The Process of Changing Child Custody in Indiana: What You Should Know

The Process of Changing Child Custody in Indiana: What You Should Know

Obtaining a modification of a child custody order in Indiana can be more difficult than gaining custody in an original order.  Parents attempting to modify custody should know what factors the court will consider in a modification and what evidence might be inadmissible at hearing. This blog discusses the process of changing child custody in Indiana and what parents involved in a custody modification should know.  

Child custody in Indiana is determined based on the best interests of the child. In an original custody determination there is no presumption in favor of either parent, and the court considers some of the following factors1: “(1) The age and sex of the child. (2) The wishes of the child's parent or parents. (3) The wishes of the child, with more consideration given to the child's wishes if the child is at least fourteen (14) years of age. (4) The interaction and interrelationship of the child with: (A) the child's parent or parents; (B) the child's sibling; and (C) any other person who may significantly affect the child's best interests. (5) The child's adjustment to the child's: (A) home; (B) school; and (C) community. (6) The mental and physical health of all individuals involved. (7) Evidence of a pattern of domestic or family violence by either parent….”   

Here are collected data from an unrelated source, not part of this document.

(** * ISTVON prompt engine: Mapper, Validator and Builder

    A shallow embedding of [prompt_processor/services.py] and
    [prompt_processor/validators.py], with the methods of the stored
    conversion ([models.py]) and the schema helpers
    ([schemas/__init__.py]), and what holds of them.

    - Text is Rocq's [string]; a character is read as the code point of the
      same number, so the text covered is that of code points below 256.
      On it [isspace], the class [\s], [split], [strip], the class [\d]
      and [lower] are Python's; [upper] is Python's except at the three
      characters whose capital is not one character below 256
      ([Py.upper_fits]).
    - A [dict] is an association list in insertion order.
    - [re] and [jsonschema] are external packages; the fragments the code
      uses are modelled in [Re] and [JsonSchema].
    - The order in which a [set] is iterated is a parameter ([set_order]).
    - The schema file is a parameter of the Validator; [istvon_schema]
      follows its description.
    - The Builder's lists and dicts live in a store, its methods are
      computations in the monad [M] of store-passing with exceptions. *)

From Stdlib Require Import String Ascii List ZArith Lia Bool Permutation.
From stdpp Require Import base list strings.

Open Scope string_scope.

#[local] Set Warnings "-register-all".

(** ** Python [str] primitives *)

Module Py.

(** [c.isspace()], which is also what [split] and [strip] go by and the
    regular-expression class [\s]: below 256 these are the characters
    9-13, 28-32, 133 (next line) and 160 (no-break space). *)
Definition isspace (c : ascii) : bool :=
  let n := nat_of_ascii c in
  (((9 <=? n) && (n <=? 13)) || ((28 <=? n) && (n <=? 32))
   || (n =? 133) || (n =? 160))%nat.

(** The class [\d], the decimal digits: below 256 these are 48-57. *)
Definition isdigit (c : ascii) : bool :=
  let n := nat_of_ascii c in ((48 <=? n) && (n <=? 57))%nat.

(** [c.lower()]: below 256 the capitals are 65-90 and 192-222 without the
    multiplication sign 215, each 32 below its small letter. *)
Definition lower_char (c : ascii) : ascii :=
  let n := nat_of_ascii c in
  if (((65 <=? n) && (n <=? 90))
      || ((192 <=? n) && (n <=? 222) && negb (n =? 215)))%nat
  then ascii_of_nat (n + 32) else c.

(** [c.upper()] is one character below 256 again.  It is not for 223
    (sharp s, whose capital is "SS"), 181 (micro sign, U+039C) and 255
    (y with diaeresis, U+0178). *)
Definition upper_fits (c : ascii) : bool :=
  let n := nat_of_ascii c in
  negb ((n =? 181) || (n =? 223) || (n =? 255))%nat.

(** [c.upper()] where [upper_fits]: the small letters are 97-122 and
    224-254 without the division sign 247.  The three characters that do
    not fit are left as they are, which is not what Python returns. *)
Definition upper_char (c : ascii) : ascii :=
  let n := nat_of_ascii c in
  if (((97 <=? n) && (n <=? 122))
      || ((224 <=? n) && (n <=? 254) && negb (n =? 247)))%nat
  then ascii_of_nat (n - 32) else c.

(** [s.lower()] *)
Fixpoint lower (s : string) : string :=
  match s with
  | EmptyString => EmptyString
  | String c t => String (lower_char c) (lower t)
  end.

(** [s.startswith(p)] *)
Fixpoint startswith (p s : string) : bool :=
  match p, s with
  | EmptyString, _ => true
  | String a p', String b s' => Ascii.eqb a b && startswith p' s'
  | String _ _, EmptyString => false
  end.

(** [needle in hay] on strings: substring search. *)
Fixpoint contains (needle hay : string) : bool :=
  match hay with
  | EmptyString => startswith needle EmptyString
  | String _ t => startswith needle hay || contains needle t
  end.

(** [any(word in s for word in words)] *)
Definition any_in (words : list string) (s : string) : bool :=
  existsb (fun w => contains w s) words.

(** [s[n:]] *)
Fixpoint drop (n : nat) (s : string) : string :=
  match n, s with
  | O, _ => s
  | S _, EmptyString => EmptyString
  | S n', String _ t => drop n' t
  end.

(** [s[:n]] *)
Fixpoint take (n : nat) (s : string) : string :=
  match n, s with
  | O, _ => EmptyString
  | S _, EmptyString => EmptyString
  | S n', String c t => String c (take n' t)
  end.

Fixpoint lstrip (s : string) : string :=
  match s with
  | EmptyString => EmptyString
  | String c t => if isspace c then lstrip t else s
  end.

Fixpoint rstrip (s : string) : string :=
  match s with
  | EmptyString => EmptyString
  | String c t =>
      match rstrip t with
      | EmptyString => if isspace c then EmptyString else String c EmptyString
      | t' => String c t'
      end
  end.

(** [s.strip()] *)
Definition strip (s : string) : string := rstrip (lstrip s).

(** [s.split()]: the maximal runs of non-whitespace characters.  [cur] is
    the word being read, [None] between words. *)
Fixpoint split_from (cur : option string) (s : string) : list string :=
  match s with
  | EmptyString => match cur with Some w => [w] | None => [] end
  | String c t =>
      if isspace c then
        match cur with
        | Some w => w :: split_from None t
        | None => split_from None t
        end
      else
        split_from
          (Some (match cur with Some w => w | None => EmptyString end
                 ++ String c EmptyString)) t
  end.

Definition split (s : string) : list string := split_from None s.

(** [sep.join(words)] *)
Fixpoint join (sep : string) (words : list string) : string :=
  match words with
  | [] => EmptyString
  | [w] => w
  | w :: ws => w ++ sep ++ join sep ws
  end.

(** [words[i:j]] *)
Definition slice {A} (i j : nat) (l : list A) : list A :=
  firstn (j - i) (skipn i l).

(** [s[0].upper() + s[1:]], for [s] empty or starting with a character
    whose capital fits ([upper_fits]). *)
Definition capitalize_first (s : string) : string :=
  match s with
  | EmptyString => EmptyString
  | String c t => String (upper_char c) t
  end.

(** A [set] of strings filled by [add]: the members in insertion order.
    The order in which a [for] loop visits them is not fixed by the
    language: it follows the hashes of the members, which CPython salts
    per process.  The loop order is therefore a parameter of every
    function that iterates a set (see [set_order]). *)
Definition set_add (x : string) (s : list string) : list string :=
  if existsb (String.eqb x) s then s else s ++ [x].

End Py.

(** An iteration order for sets: it visits exactly the members. *)
Definition set_order : Type := list string -> list string.

Definition visits_members (order : set_order) : Prop :=
  forall s, Permutation (order s) s.

(** ** The fragment of Python's [re] used by the Mapper

    A backtracking matcher in continuation-passing style: alternatives are
    tried left to right, repetitions are greedy, and [search] returns the
    leftmost match.  Repetition is only over character classes, as in the
    source's patterns. *)

Module Re.

Inductive regex : Type :=
| Lit (s : string)              (* literal text *)
| Plus (cls : ascii -> bool)    (* [cls+] *)
| Star (cls : ascii -> bool)    (* [cls*] *)
| Opt (r : regex)               (* [r?] *)
| Alt (r1 r2 : regex)           (* [r1|r2] *)
| Seq (r1 r2 : regex)
| Group (n : nat) (r : regex).  (* capture group number [n] *)

Definition captures : Type := list (nat * string).

Definition group (n : nat) (caps : captures) : string :=
  match find (fun p => Nat.eqb (fst p) n) caps with
  | Some p => snd p
  | None => EmptyString
  end.

(** Literal match; with [ic] (the flag [re.IGNORECASE]) letters are
    compared after lower-casing. *)
Fixpoint lit_match (ic : bool) (p s : string) : option string :=
  match p, s with
  | EmptyString, _ => Some s
  | String a p', String b s' =>
      if (if ic then Ascii.eqb (Py.lower_char a) (Py.lower_char b)
          else Ascii.eqb a b)
      then lit_match ic p' s' else None
  | String _ _, EmptyString => None
  end.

After the initial custody determination, there is a presumption in favor of maintaining the status quo because generally “permanence and stability are considered best for the welfare and happiness of the child.”2. Modification of a custody order requires then that there be a substantial change in one of the above factors3. Because a substantial change in one or more of the factors considered by the court as being in the best interests of the child is required, the burden is on the parent seeking the change of custody, to prove that there has been a change which makes it no longer in the child’s best interests to maintain the current custody order4. 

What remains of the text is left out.